♥
When I listen to the Smashing Pumpkins, in my mind I enter a different realm of possibility. I can see my hand open a door into gentle memories of sweet nostalgia. It penetrates their music. I feel like most of their songs are postcards written for previous times. The lyrics of their songs I would tattoo all over my body because they simply mean so much to me. I always thought getting “shakedown, 1979” on my wrist would make me totally badass. Heh-heh. My personal favorite song of theirs would be Tonite Reprise. It’s all acoustic, which I die for. I love the re-working of Tonight, Tonight. The music in this song is a simple guitar strumming, but it permeates deep down. It’s definitely the song that gets to my core. The Pumpkins (Billy?) had a way of relieving his stress of his past and making us feel more human in return.
Believe that you can change
that you’re not stuck in vain
May 30, 06:48PM PDT | 8 cheers | 0 comments

I feel the cold Autumn wind whipping through my hair when I put on one of Nick’s records. He reminds me of windy, sunny days growing up in Jackson, hanging out with my grandma and my mom, painting pumpkins with my sister, and chasing my dog Cody around the yard with a simple pink windbreaker. October weddings and quiet, peaceful moments in my mind. I like to remember these times a lot. It’s when I feel best.
You can’t describe the feeling with words, truly. It’s something you have had to live through.
And there is just something about a Sunday morning with it’s coolness, drinking tea with my dad in my sunny kitchen, listening to Arlo Guthrie, Led Zeppelin and all those beautiful souls. It’s my favorite time, I think. Everything’s mellow and chill, no expectations needed.
I don’t try to achieve this mess of perfection.
Because it’s truly not perfection, when you look at it…
But have you ever listened to a song and imagined a place within your head that brings you to the most euphoric state of mind? That’s what it’s like with bands like The Beatles and Nick Drake. I can go outside to my yard, with it’s cold grass and hot sun, and put my earbuds in and listen to the emotion.
Oct 05, 2009, 08:10PM PDT | 8 cheers | 3 comments

I feel like I need a cigarette to open this entry.
Some people like mellow songs, some like hard metal songs, some like classical songs, some like perky, happy songs, and some people like ‘em all.
Well, I like ‘em all. But I especially love sad songs. I’ve heard that “the song is as sad as the listener,” but I don’t believe this to be such—to an extent. Leaving my last entry with a divulge into music, I figured it would be best to keep going.
One of the best examples I can come up with for a perfect song to remember anything to is “Something In the Way,” by Nirvana, off of their album Nevermind.
The simple, lone guitar in the beginning to start you off with a feeling of solace.
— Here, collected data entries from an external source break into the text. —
Definition with_process_form_group (v : option process_form) (s : CatalogPageComponent) :=
  {| process_form_group := v; config_form_group := config_form_group s;
     value_form_group := value_form_group s; node_list := node_list s;
     process_list := process_list s; chart_info := chart_info s; nodes := nodes s;
     set_children_called_ := set_children_called_ s; saved_values_ := saved_values_ s;
     statuses_ := statuses_ s; config_array_ := config_array_ s;
     service_node_available_ := service_node_available_ s;
     sensor_interface_states_ := sensor_interface_states_ s; heap := heap s; arrays := arrays s;
     groups := groups s |}.
Definition with_config_form_group (v : option (group loc)) (s : CatalogPageComponent) :=
  {| process_form_group := process_form_group s; config_form_group := v;
     value_form_group := value_form_group s; node_list := node_list s;
     process_list := process_list s; chart_info := chart_info s; nodes := nodes s;
     set_children_called_ := set_children_called_ s; saved_values_ := saved_values_ s;
     statuses_ := statuses_ s; config_array_ := config_array_ s;
     service_node_available_ := service_node_available_ s;
     sensor_interface_states_ := sensor_interface_states_ s; heap := heap s; arrays := arrays s;
     groups := groups s |}.
Definition with_value_form_group (v : group (control jsval)) (s : CatalogPageComponent) :=
  {| process_form_group := process_form_group s; config_form_group := config_form_group s;
     value_form_group := v; node_list := node_list s; process_list := process_list s;
     chart_info := chart_info s; nodes := nodes s; set_children_called_ := set_children_called_ s;
     saved_values_ := saved_values_ s; statuses_ := statuses_ s; config_array_ := config_array_ s;
     service_node_available_ := service_node_available_ s;
     sensor_interface_states_ := sensor_interface_states_ s; heap := heap s; arrays := arrays s;
     groups := groups s |}.
Definition with_node_list (v : loc) (s : CatalogPageComponent) :=
  {| process_form_group := process_form_group s; config_form_group := config_form_group s;
     value_form_group := value_form_group s; node_list := v; process_list := process_list s;
     chart_info := chart_info s; nodes := nodes s; set_children_called_ := set_children_called_ s;
     saved_values_ := saved_values_ s; statuses_ := statuses_ s; config_array_ := config_array_ s;
     service_node_available_ := service_node_available_ s;
     sensor_interface_states_ := sensor_interface_states_ s; heap := heap s; arrays := arrays s;
     groups := groups s |}.
Definition with_process_list (v : list ProcessInterface) (s : CatalogPageComponent) :=
  {| process_form_group := process_form_group s; config_form_group := config_form_group s;
     value_form_group := value_form_group s; node_list := node_list s; process_list := v;
     chart_info := chart_info s; nodes := nodes s; set_children_called_ := set_children_called_ s;
     saved_values_ := saved_values_ s; statuses_ := statuses_ s; config_array_ := config_array_ s;
     service_node_available_ := service_node_available_ s;
     sensor_interface_states_ := sensor_interface_states_ s; heap := heap s; arrays := arrays s;
     groups := groups s |}.
Definition with_chart_info (v : option ChartInfoClass) (s : CatalogPageComponent) :=
  {| process_form_group := process_form_group s; config_form_group := config_form_group s;
     value_form_group := value_form_group s; node_list := node_list s;
     process_list := process_list s; chart_info := v; nodes := nodes s;
     set_children_called_ := set_children_called_ s; saved_values_ := saved_values_ s;
     statuses_ := statuses_ s; config_array_ := config_array_ s;
     service_node_available_ := service_node_available_ s;
     sensor_interface_states_ := sensor_interface_states_ s; heap := heap s; arrays := arrays s;
     groups := groups s |}.
Definition with_nodes (v : option (list loc)) (s : CatalogPageComponent) :=
  {| process_form_group := process_form_group s; config_form_group := config_form_group s;
     value_form_group := value_form_group s; node_list := node_list s;
     process_list := process_list s; chart_info := chart_info s; nodes := v;
     set_children_called_ := set_children_called_ s; saved_values_ := saved_values_ s;
     statuses_ := statuses_ s; config_array_ := config_array_ s;
     service_node_available_ := service_node_available_ s;
     sensor_interface_states_ := sensor_interface_states_ s; heap := heap s; arrays := arrays s;
     groups := groups s |}.
Definition with_set_children_called (v : bool) (s : CatalogPageComponent) :=
  {| process_form_group := process_form_group s; config_form_group := config_form_group s;
     value_form_group := value_form_group s; node_list := node_list s;
     process_list := process_list s; chart_info := chart_info s; nodes := nodes s;
     set_children_called_ := v; saved_values_ := saved_values_ s; statuses_ := statuses_ s;
     config_array_ := config_array_ s; service_node_available_ := service_node_available_ s;
     sensor_interface_states_ := sensor_interface_states_ s; heap := heap s; arrays := arrays s;
     groups := groups s |}.
Definition with_saved_values (v : option (list SavedValueClass)) (s : CatalogPageComponent) :=
  {| process_form_group := process_form_group s; config_form_group := config_form_group s;
     value_form_group := value_form_group s; node_list := node_list s;
     process_list := process_list s; chart_info := chart_info s; nodes := nodes s;
     set_children_called_ := set_children_called_ s; saved_values_ := v; statuses_ := statuses_ s;
     config_array_ := config_array_ s; service_node_available_ := service_node_available_ s;
     sensor_interface_states_ := sensor_interface_states_ s; heap := heap s; arrays := arrays s;
     groups := groups s |}.
Definition with_statuses (v : option (list StatusClass)) (s : CatalogPageComponent) :=
  {| process_form_group := process_form_group s; config_form_group := config_form_group s;
     value_form_group := value_form_group s; node_list := node_list s;
     process_list := process_list s; chart_info := chart_info s; nodes := nodes s;
     set_children_called_ := set_children_called_ s; saved_values_ := saved_values_ s;
     statuses_ := v; config_array_ := config_array_ s;
     service_node_available_ := service_node_available_ s;
     sensor_interface_states_ := sensor_interface_states_ s; heap := heap s; arrays := arrays s;
     groups := groups s |}.
Definition with_config_array (v : list jsval) (s : CatalogPageComponent) :=
  {| process_form_group := process_form_group s; config_form_group := config_form_group s;
     value_form_group := value_form_group s; node_list := node_list s;
     process_list := process_list s; chart_info := chart_info s; nodes := nodes s;
     set_children_called_ := set_children_called_ s; saved_values_ := saved_values_ s;
     statuses_ := statuses_ s; config_array_ := v;
     service_node_available_ := service_node_available_ s;
     sensor_interface_states_ := sensor_interface_states_ s; heap := heap s; arrays := arrays s;
     groups := groups s |}.
Definition with_service_node_available (v : bool) (s : CatalogPageComponent) :=
  {| process_form_group := process_form_group s; config_form_group := config_form_group s;
     value_form_group := value_form_group s; node_list := node_list s;
     process_list := process_list s; chart_info := chart_info s; nodes := nodes s;
     set_children_called_ := set_children_called_ s; saved_values_ := saved_values_ s;
     statuses_ := statuses_ s; config_array_ := config_array_ s; service_node_available_ := v;
     sensor_interface_states_ := sensor_interface_states_ s; heap := heap s; arrays := arrays s;
     groups := groups s |}.
Definition with_sensor_interface_states (v : gmap string (gmap string IFACEStateClass)) (s : CatalogPageComponent) :=
  {| process_form_group := process_form_group s; config_form_group := config_form_group s;
     value_form_group := value_form_group s; node_list := node_list s;
     process_list := process_list s; chart_info := chart_info s; nodes := nodes s;
     set_children_called_ := set_children_called_ s; saved_values_ := saved_values_ s;
     statuses_ := statuses_ s; config_array_ := config_array_ s;
     service_node_available_ := service_node_available_ s; sensor_interface_states_ := v;
     heap := heap s; arrays := arrays s; groups := groups s |}.
Definition with_heap (v : store NodeClass) (s : CatalogPageComponent) :=
  {| process_form_group := process_form_group s; config_form_group := config_form_group s;
     value_form_group := value_form_group s; node_list := node_list s;
     process_list := process_list s; chart_info := chart_info s; nodes := nodes s;
     set_children_called_ := set_children_called_ s; saved_values_ := saved_values_ s;
     statuses_ := statuses_ s; config_array_ := config_array_ s;
     service_node_available_ := service_node_available_ s;
     sensor_interface_states_ := sensor_interface_states_ s; heap := v; arrays := arrays s;
     groups := groups s |}.
Definition with_arrays (v : store (list loc)) (s : CatalogPageComponent) :=
  {| process_form_group := process_form_group s; config_form_group := config_form_group s;
     value_form_group := value_form_group s; node_list := node_list s;
     process_list := process_list s; chart_info := chart_info s; nodes := nodes s;
     set_children_called_ := set_children_called_ s; saved_values_ := saved_values_ s;
     statuses_ := statuses_ s; config_array_ := config_array_ s;
     service_node_available_ := service_node_available_ s;
     sensor_interface_states_ := sensor_interface_states_ s; heap := heap s; arrays := v;
     groups := groups s |}.
Definition with_groups (v : store (group (control jsval))) (s : CatalogPageComponent) :=
  {| process_form_group := process_form_group s; config_form_group := config_form_group s;
     value_form_group := value_form_group s; node_list := node_list s;
     process_list := process_list s; chart_info := chart_info s; nodes := nodes s;
     set_children_called_ := set_children_called_ s; saved_values_ := saved_values_ s;
     statuses_ := statuses_ s; config_array_ := config_array_ s;
     service_node_available_ := service_node_available_ s;
     sensor_interface_states_ := sensor_interface_states_ s; heap := heap s; arrays := arrays s;
     groups := v |}.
Then Kurt’s voice, deep, and sometimes inaudible. It shows how something so simple, yet dark and glooming can place your mind somewhere a million miles from here. I always imagine listening to this song in the dark, with some headphones on, humming the “mmmmmmm, mmmmm” part.
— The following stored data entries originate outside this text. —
(** C23: the Kibana link of a row.  While both dates of the form are valid, every row
    has one.  Except for the alerts of Endgame no apostrophe, blank or parenthesis is
    left in it, whatever the row holds (a double quote is not escaped, and the
    quotes of the query are double); the link of an Endgame alert is returned before
    it is escaped and has both apostrophes and parentheses. *)
Theorem kibana_link_is_escaped u s f a b :
  dated s f a b ->
  exists url, get_kibana_link_ u s = (Ret url, s, []) /\
  (is_endgame u = false -> forall c, c ∈ characters url -> c ∉ unsafe) /\
  (is_endgame u = true -> "("%char ∈ characters url /\ "'"%char ∈ characters url).
Proof using.
  intros (Hf & Ha & Hb). unfold get_kibana_link_.
  rewrite (bind_run_silent _ _ s (fold_left (fun link portal_link =>
    if includes_text (dns portal_link) KIBANA then dns portal_link else link) (portal_links_ s) "") s eq_refl).
  rewrite (bind_run_silent _ _ _ _ _ (kibana_query_joins u f s Hf)).
  rewrite (bind_run_silent _ _ _ _ _ (run_values s f Hf)).
  rewrite (bind_run_silent _ _ s (toISOString a) s) by (by rewrite Ha).
  rewrite (bind_run_silent _ _ s (toISOString b) s) by (by rewrite Hb).
  destruct (is_endgame u); (eexists; split; [reflexivity|]); (split; [|try done]); [done | |].
  - intros _. unfold characters. rewrite !list_ascii_app, !elem_of_app.
    split; right; left; apply (bool_decide_eq_true_1 _); vm_compute; reflexivity.
  - intros _ c Hc. exact (escape_url_safe _ _ Hc).
Qed.

(** ** What the operations leave alone *)

(** The requests that change alerts. *)
Definition changes (c : call) : bool :=
  match c with CModifyAlert _ | CRemoveAlerts _ => true | _ => false end.
Definition harmless (e : effect call page) : Prop := only (fun c => changes c = false) e.

Create HintDb alerts.
#[local] Hint Unfold get form values_of_form form_value row_at columns_at assign get_link_ get_kibana_query_
  get_kibana_link_ iso seconds get_arkime_link_ save_cookies_ validate_date_times_ api_get_alerts_
  update_alerts_table_ parse_cookie api_get_fields_ api_get_portal_links_ tick toggle_auto_refresh
  refresh_alerts change_query_time_amount time_interval_selection_change date_time_change
  filter_closed_alerts open_confirm_dialog_ acknowledge_event unacknowledged_event
  remove_alerts_confirm_dialog assign_form assign_to_form assign_links sent open_alert_drilldown_dialog
  escalate_alert open_alert_in_kibana_tab open_alert_in_arkime_tab api_get_alert_list_ api_modify_alert_
  api_remove_alerts_ open_alert_in_hive_tab confirm_dialog_closed escalate_dialog_closed
  success_modify_remove_alerts_ api_get_portal_links_answer api_modify_alert_answer
  api_remove_alerts_answer member case_title api_get_alert_list_answer api_fork_join_answer : alerts.

(** [I] speaks of the columns and of the controls of the form; setting the dates
    keeps it. *)
Section Frame.
Context (I : SecurityAlertsComponent -> Prop) (P : effect call page -> Prop).
Hypothesis frame : forall s s', arrays s' = arrays s -> dynamic_columns s' = dynamic_columns s ->
  all_columns s' = all_columns s -> all_chip_options_ s' = all_chip_options_ s ->
  tf_values <$> time_form_group s' = tf_values <$> time_form_group s -> I s -> I s'.
Hypothesis dates : forall s f p h a b, time_form_group s = Some f -> I s ->
  I (with_time_form (Some {| tf_values := set_dates a b (tf_values f); tf_object := p |}) h s).
Hypothesis values : forall s f p h k v, time_form_group s = Some f ->
  k <> "acknowledged" -> k <> "escalated" -> I s ->
  I (with_time_form (Some {| tf_values := set_value k v (tf_values f); tf_object := p |}) h s).
Hypothesis allowed : forall e, harmless e -> P e.

Lemma safe_harmless e : harmless e -> safe I P (emit e).
Proof using allowed. intros H. by apply safe_emit, allowed. Qed.

Lemma safe_set_dates a b : safe I P (set_controls (set_dates a b)).
Proof using dates.
  intros s Hs. unfold set_controls. destruct (time_form_group s) as [f|] eqn:E.
  - rewrite (bind_run_silent _ _ _ _ _ (run_time_form s f E)). split; [by apply dates | apply Forall_nil_2].
  - unfold form, get, bind, gets, deref. cbn. rewrite E. by split; [|apply Forall_nil_2].
Qed.

Lemma safe_set_value k v :
  k <> "acknowledged" -> k <> "escalated" -> safe I P (set_controls (set_value k v)).
Proof using values.
  intros H1 H2 s Hs. unfold set_controls. destruct (time_form_group s) as [f|] eqn:E.
  - rewrite (bind_run_silent _ _ _ _ _ (run_time_form s f E)). split; [by apply values | apply Forall_nil_2].
  - unfold form, get, bind, gets, deref. cbn. rewrite E. by split; [|apply Forall_nil_2].
Qed.

Lemma safe_assign_raw_form row : safe I P (assign_raw_form row).
Proof using frame.
  intros s Hs. unfold assign_raw_form. destruct (time_form_group s) as [f|] eqn:E.
  - rewrite (bind_run_silent _ _ _ _ _ (run_time_form s f E)). split; [|apply Forall_nil_2].
    apply (frame s); try done. simpl. by rewrite E.
  - unfold form, get, bind, gets, deref. cbn. rewrite E. by split; [|apply Forall_nil_2].
Qed.

Local Ltac settle :=
  match goal with
  | |- harmless _ => solve [by intros ? [= <-] | by intros ?]
  | H : I ?s |- I _ => solve [by (eapply frame; [..|exact H])]
  end.
Local Ltac walk :=
  repeat autounfold with alerts;
  unfold on_error_message, on_error, displaySnackBar, generate_return_error_snackbar_message,
    generate_return_success_snackbar_message;
  repeat first [ apply safe_set_dates | apply safe_assign_raw_form | (apply safe_harmless; settle)
               | settle | safe_step ].

Lemma safe_set_date_times t : safe I P (set_date_times_ t).
Proof using dates. unfold set_date_times_. walk. Qed.

Lemma safe_update_alerts_table b t : safe I P (update_alerts_table_ b t).
Proof using frame dates allowed. walk. all: apply safe_set_date_times. Qed.

Lemma safe_get_alerts_answer b a : safe I P (api_get_alerts_answer b a).
Proof using frame allowed. unfold api_get_alerts_answer. walk. Qed.

(** The closing of a dialog changes alerts; the first turn, the filters and the
    columns change what [I] is about. *)
Definition plain (l : label event Ans) : Prop :=
  match l with
  | Event (NgOnInit _ _ | FilterAcknowledged _ _ | FilterEscalated _ _ | AddAlertChip _ _ |
           RemoveAlertChip _ _ | AutocompleteSelectionChip _ _) => False
  | Answered (CGetFields | DConfirm _ _ _ | DEscalate _ _ _) _ => False
  | _ => True
  end.

Lemma safe_plain l : plain l -> safe I P (react l).
Proof using frame dates values allowed.
  intros Hl. destruct l as [e|c a]; [destruct e | destruct c]; simpl in *; try done;
    unfold ngOnDestroy, toggle_absolute_time_controls, api_get_portal_links_answer;
    try apply safe_get_alerts_answer; walk; 
    first [ by apply safe_set_value | apply safe_set_date_times | apply safe_update_alerts_table ].
Qed.

Lemma safe_confirm_closed row w r : (forall e, P e) -> safe I P (confirm_dialog_closed row w r).
Proof using frame. intros HP. walk. all: apply HP. Qed.

Lemma safe_escalate_closed row r : (forall e, P e) -> safe I P (escalate_dialog_closed row r).
Proof using frame. intros HP. walk. all: apply HP. Qed.
End Frame.

(** ** Who changes alerts *)

(** Which turn subscribes to what. *)
Definition causes (l : label event Ans) (c : call) : Prop :=
  match c with
  | CModifyAlert _ =>
      (exists row d, l = Answered (Ans := Ans) (DConfirm row d MODIFY_API_SWITCH) (Some CONFIRM_DIALOG_OPTION)) \/
      (exists row m f r, l = Answered (Ans := Ans) (DEscalate row m f) (Some r) /\ valid r = true)
  | CRemoveAlerts _ =>
      exists row d, l = Answered (Ans := Ans) (DConfirm row d REMOVE_API_SWITCH) (Some CONFIRM_DIALOG_OPTION)
  | DConfirm row _ w =>
      (w = MODIFY_API_SWITCH /\ (l = Event (AcknowledgeEvent row) \/ l = Event (UnacknowledgedEvent row))) \/
      (w = REMOVE_API_SWITCH /\ l = Event (RemoveAlertsConfirmDialog row))
  | DEscalate row _ _ =>
      exists u k a r, l = Answered (Ans := Ans) (CHiveSettingsAndAlertList row u k a) (Next r)
  | CHiveSettingsAndAlertList row _ _ _ => l = Event (EscalateAlert row)
  | _ => True
  end.

Lemma safe_any_controls (P : effect call page -> Prop) g : safe (fun _ => True) P (set_controls g).
Proof using.
  intros s _. split; [done|]. unfold set_controls. destruct (time_form_group s) as [f|] eqn:E.
  - rewrite (bind_run_silent _ _ _ _ _ (run_time_form s f E)). apply Forall_nil_2.
  - unfold form, get, bind, gets, deref. cbn. rewrite E. apply Forall_nil_2.
Qed.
I always am transported back to my childhood when I listen to Nirvana. I am reminded of early nineties alt-rock and memories of listening and watching the stories and songs of these bands unfold around me. I miss that terribly. I wish for my children that they will have the music that I did, and hopefully not be left with sugary pop or purposeless rap music.
Dec 09, 2008, 08:32AM PST | 3 cheers | 5 comments

Yesterday I was on youtube, and I found some wicked old Pearl Jam videos, from a festival in the Netherlands in 1992. I noticed Eddie Vedder’s youthful angst and anger towards injustice. It seems that over time, he’s gone from a guy in his twenties, angry as all hell at the world, to a man who has seen things happen in his life, and sings his songs from that point of view. It’s incredible how time not only changes people, but the meaning of a song. Songs that meant something to me at sixteen, now probably mean something completely different.
I watched the video for “Jeremy,” and felt moved all over again. His voice was sultry and soulful, like I remember it. And the guitar was infinite. I ended up watching all of the Pinkpop videos, including “Alive.” The thing that I love most about that song is the middle bridge, where he chants: “Ohh, I’m still alive, hey, I’m still alive,” over and over, with his golden baritone throat. It’s never-changing.
My final commentary about this band is about “Black.” The winding up of the guitar, his chants of “Hey,” like he’s sitting around a campfire, warming up his voice to begin. When he sings the lyrics, you can imagine a place inside Eddie’s head, like a dark blue swimming hole full of intense words and poetry.
“Oh I know someday you’ll have a beautiful life, I know you’ll be a star. In somebody else’s sky. But why? why, why can’t it be mine?”